Entries provided:

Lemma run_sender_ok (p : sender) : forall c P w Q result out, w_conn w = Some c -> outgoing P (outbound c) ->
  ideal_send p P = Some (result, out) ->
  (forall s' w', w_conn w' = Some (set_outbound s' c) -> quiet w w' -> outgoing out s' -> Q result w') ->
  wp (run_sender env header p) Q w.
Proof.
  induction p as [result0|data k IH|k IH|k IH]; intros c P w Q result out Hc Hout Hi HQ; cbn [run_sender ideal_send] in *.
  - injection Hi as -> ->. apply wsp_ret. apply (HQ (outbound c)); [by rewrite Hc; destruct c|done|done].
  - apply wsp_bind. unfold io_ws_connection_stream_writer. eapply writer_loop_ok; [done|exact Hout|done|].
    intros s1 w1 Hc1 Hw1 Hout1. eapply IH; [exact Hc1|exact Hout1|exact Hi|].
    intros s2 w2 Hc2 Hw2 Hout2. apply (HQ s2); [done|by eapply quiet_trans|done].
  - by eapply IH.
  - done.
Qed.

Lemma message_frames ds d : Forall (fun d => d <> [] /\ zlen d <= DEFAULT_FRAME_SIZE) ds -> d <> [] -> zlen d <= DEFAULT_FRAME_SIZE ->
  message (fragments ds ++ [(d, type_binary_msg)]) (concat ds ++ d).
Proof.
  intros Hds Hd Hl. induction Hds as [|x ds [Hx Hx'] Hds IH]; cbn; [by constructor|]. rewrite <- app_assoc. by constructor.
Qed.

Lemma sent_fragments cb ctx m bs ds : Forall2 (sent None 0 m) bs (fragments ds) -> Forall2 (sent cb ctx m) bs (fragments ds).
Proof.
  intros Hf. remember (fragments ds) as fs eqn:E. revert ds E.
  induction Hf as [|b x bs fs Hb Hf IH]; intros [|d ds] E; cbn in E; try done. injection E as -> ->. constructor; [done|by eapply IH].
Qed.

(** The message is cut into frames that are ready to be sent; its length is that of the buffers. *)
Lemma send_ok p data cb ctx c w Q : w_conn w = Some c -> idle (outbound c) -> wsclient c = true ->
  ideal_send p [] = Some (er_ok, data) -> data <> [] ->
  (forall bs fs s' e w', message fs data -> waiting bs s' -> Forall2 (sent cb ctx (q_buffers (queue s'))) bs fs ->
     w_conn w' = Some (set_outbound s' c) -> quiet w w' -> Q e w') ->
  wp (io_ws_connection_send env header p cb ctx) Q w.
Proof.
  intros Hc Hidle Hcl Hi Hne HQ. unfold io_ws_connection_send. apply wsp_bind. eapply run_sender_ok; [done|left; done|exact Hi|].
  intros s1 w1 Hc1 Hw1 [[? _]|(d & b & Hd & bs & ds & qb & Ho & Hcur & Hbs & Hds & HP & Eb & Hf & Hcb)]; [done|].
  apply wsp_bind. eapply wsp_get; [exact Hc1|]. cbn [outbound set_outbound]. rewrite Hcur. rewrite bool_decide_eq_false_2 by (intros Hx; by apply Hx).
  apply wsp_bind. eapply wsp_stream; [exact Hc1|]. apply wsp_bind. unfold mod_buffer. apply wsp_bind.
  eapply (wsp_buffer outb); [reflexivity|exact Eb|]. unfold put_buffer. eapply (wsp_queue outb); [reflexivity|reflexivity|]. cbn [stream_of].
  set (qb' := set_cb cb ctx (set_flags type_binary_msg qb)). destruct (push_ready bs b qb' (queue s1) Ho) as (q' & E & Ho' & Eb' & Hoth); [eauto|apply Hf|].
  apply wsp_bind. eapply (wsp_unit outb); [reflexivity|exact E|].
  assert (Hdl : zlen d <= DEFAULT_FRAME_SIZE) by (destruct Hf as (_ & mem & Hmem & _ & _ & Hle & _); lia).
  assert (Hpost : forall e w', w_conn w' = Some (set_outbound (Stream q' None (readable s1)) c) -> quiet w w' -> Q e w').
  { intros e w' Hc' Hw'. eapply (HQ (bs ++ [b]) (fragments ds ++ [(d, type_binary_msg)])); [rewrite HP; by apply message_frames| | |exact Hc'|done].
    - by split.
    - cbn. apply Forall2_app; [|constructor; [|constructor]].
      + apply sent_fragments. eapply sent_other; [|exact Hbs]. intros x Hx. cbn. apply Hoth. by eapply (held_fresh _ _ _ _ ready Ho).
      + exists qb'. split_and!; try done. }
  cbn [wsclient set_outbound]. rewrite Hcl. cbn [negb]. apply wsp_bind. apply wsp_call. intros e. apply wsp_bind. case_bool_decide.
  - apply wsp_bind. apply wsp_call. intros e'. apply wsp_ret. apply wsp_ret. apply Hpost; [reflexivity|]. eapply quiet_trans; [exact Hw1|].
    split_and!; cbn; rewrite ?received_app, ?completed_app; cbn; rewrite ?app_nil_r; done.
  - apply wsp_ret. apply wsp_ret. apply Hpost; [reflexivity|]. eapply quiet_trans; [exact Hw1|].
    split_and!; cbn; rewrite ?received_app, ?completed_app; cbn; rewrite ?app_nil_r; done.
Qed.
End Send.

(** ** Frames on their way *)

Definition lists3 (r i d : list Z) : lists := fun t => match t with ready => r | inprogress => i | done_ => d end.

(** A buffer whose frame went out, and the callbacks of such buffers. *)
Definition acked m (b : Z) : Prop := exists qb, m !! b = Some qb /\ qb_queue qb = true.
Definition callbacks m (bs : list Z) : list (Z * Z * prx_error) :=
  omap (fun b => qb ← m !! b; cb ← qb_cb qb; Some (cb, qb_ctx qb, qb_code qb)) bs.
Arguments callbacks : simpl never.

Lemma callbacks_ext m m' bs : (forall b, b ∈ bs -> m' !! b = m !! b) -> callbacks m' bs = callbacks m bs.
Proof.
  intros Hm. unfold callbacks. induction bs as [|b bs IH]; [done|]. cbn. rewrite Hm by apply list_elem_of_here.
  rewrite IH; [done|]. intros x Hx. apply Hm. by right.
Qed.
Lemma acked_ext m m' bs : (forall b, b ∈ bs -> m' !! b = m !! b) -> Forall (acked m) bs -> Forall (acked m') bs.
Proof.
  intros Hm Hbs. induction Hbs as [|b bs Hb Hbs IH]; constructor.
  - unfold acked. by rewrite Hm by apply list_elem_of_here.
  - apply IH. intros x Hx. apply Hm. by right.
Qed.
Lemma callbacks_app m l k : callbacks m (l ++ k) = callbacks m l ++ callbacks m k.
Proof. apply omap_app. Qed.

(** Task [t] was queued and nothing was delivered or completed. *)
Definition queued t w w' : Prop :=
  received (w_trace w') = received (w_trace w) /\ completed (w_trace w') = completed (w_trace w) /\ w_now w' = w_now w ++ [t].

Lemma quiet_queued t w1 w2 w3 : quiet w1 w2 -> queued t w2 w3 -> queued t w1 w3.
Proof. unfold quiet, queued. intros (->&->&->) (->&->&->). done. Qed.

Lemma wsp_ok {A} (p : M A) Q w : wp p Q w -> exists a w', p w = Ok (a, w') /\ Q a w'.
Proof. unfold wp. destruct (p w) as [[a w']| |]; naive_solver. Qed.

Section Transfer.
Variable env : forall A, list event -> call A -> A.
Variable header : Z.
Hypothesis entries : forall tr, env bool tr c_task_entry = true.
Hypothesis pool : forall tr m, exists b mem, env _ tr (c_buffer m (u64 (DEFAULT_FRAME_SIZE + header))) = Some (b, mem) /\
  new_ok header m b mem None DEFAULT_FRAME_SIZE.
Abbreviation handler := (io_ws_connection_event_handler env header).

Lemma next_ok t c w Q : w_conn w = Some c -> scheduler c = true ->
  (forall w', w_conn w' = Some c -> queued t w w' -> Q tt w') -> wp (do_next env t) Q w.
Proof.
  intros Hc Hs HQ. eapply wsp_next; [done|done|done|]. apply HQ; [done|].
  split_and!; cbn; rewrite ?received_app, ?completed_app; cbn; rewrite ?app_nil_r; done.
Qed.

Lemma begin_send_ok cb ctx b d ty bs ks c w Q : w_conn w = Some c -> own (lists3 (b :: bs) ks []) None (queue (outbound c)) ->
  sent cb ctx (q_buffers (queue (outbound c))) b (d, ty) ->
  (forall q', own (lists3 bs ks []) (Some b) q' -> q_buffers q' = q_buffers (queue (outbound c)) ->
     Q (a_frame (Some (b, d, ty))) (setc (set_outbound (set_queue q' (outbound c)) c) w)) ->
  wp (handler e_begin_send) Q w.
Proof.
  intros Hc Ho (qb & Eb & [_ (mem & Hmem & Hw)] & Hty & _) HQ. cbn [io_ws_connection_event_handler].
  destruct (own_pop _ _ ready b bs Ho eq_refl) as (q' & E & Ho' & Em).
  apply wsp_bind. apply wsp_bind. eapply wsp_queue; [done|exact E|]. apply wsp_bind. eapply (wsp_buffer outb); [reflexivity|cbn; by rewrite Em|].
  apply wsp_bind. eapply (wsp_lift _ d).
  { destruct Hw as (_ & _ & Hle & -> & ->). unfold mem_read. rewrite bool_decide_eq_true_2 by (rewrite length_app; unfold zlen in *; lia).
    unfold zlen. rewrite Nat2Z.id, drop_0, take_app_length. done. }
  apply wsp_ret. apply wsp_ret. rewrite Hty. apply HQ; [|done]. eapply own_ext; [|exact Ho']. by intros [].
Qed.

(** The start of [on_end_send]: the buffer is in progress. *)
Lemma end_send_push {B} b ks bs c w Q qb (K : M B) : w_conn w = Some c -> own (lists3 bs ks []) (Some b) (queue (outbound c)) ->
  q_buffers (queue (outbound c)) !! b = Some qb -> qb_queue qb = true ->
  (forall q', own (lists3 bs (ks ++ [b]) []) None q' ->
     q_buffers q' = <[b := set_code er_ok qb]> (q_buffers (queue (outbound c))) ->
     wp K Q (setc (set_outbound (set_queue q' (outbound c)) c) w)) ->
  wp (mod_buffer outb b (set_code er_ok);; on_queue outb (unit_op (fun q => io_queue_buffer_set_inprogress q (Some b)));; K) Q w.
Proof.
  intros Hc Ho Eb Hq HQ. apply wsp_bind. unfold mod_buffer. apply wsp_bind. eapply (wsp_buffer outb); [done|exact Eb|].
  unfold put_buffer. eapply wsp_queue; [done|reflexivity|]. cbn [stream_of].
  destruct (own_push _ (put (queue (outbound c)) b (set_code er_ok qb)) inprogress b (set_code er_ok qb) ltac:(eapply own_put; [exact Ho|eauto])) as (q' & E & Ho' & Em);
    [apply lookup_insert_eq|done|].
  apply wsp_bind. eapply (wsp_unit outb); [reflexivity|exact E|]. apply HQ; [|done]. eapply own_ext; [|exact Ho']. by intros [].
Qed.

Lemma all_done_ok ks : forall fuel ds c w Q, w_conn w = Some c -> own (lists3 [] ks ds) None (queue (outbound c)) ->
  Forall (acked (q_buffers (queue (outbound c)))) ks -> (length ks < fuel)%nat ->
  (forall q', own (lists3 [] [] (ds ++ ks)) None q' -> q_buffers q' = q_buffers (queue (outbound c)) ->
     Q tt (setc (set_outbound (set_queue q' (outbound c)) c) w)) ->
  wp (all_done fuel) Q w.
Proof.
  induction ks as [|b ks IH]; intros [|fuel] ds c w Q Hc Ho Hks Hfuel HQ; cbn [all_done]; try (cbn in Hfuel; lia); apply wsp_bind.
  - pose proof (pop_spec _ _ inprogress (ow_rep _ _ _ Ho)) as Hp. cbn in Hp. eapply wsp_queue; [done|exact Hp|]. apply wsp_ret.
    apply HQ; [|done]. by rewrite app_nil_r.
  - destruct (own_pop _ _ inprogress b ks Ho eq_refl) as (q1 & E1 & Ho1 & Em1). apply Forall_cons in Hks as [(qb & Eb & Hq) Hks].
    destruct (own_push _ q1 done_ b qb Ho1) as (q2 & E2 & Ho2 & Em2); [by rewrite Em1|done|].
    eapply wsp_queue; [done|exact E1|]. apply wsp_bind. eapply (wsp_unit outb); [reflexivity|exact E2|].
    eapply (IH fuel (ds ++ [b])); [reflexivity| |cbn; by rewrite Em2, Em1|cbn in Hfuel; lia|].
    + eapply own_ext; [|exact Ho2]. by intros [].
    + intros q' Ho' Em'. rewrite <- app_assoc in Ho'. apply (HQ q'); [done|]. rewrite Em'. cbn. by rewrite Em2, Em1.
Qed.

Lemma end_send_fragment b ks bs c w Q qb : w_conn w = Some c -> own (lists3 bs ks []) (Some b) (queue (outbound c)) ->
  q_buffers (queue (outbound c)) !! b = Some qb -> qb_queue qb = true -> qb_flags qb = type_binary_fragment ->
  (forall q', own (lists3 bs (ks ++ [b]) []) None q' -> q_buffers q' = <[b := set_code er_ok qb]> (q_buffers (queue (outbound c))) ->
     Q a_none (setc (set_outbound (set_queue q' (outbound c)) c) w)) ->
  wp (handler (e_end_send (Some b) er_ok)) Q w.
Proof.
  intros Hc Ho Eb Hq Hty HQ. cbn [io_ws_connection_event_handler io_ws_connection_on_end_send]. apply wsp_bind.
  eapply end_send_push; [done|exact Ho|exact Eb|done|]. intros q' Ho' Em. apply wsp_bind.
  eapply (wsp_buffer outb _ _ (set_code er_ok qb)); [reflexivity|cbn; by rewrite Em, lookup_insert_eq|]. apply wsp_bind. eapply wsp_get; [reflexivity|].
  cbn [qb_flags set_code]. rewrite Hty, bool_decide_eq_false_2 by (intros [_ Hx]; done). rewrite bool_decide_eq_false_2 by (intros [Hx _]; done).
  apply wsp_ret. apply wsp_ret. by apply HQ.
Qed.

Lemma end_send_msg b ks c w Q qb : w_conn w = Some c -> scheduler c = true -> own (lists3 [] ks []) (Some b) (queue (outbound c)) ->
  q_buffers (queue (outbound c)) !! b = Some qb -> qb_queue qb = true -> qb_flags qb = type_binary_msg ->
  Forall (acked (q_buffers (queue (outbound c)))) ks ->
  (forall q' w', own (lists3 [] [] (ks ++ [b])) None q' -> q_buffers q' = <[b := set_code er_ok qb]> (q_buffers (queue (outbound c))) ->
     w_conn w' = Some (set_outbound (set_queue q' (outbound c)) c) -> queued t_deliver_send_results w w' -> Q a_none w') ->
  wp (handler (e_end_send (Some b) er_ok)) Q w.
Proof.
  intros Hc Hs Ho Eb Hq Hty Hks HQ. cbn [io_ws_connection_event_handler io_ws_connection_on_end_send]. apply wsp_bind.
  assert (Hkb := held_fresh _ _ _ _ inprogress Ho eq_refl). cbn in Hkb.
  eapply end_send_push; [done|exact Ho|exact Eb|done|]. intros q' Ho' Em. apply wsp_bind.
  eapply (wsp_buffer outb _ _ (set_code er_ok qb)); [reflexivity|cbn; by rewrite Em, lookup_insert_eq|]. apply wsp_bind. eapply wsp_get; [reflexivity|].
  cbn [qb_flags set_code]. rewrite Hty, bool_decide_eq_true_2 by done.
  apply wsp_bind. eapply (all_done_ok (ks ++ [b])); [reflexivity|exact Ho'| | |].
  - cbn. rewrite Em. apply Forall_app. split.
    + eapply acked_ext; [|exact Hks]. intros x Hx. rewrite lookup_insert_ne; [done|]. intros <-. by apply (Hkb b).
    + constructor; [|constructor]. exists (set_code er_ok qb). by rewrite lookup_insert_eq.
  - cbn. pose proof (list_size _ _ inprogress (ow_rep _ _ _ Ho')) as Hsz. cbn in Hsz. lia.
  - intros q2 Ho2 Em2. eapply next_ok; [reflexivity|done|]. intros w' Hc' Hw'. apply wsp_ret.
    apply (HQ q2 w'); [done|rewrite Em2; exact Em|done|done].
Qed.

What is needed: All the lines that hold the word "Variable" must appear in the answer, copied from the records.

Exercise solution:
Variable env : forall A, list event -> call A -> A.
Variable header : Z.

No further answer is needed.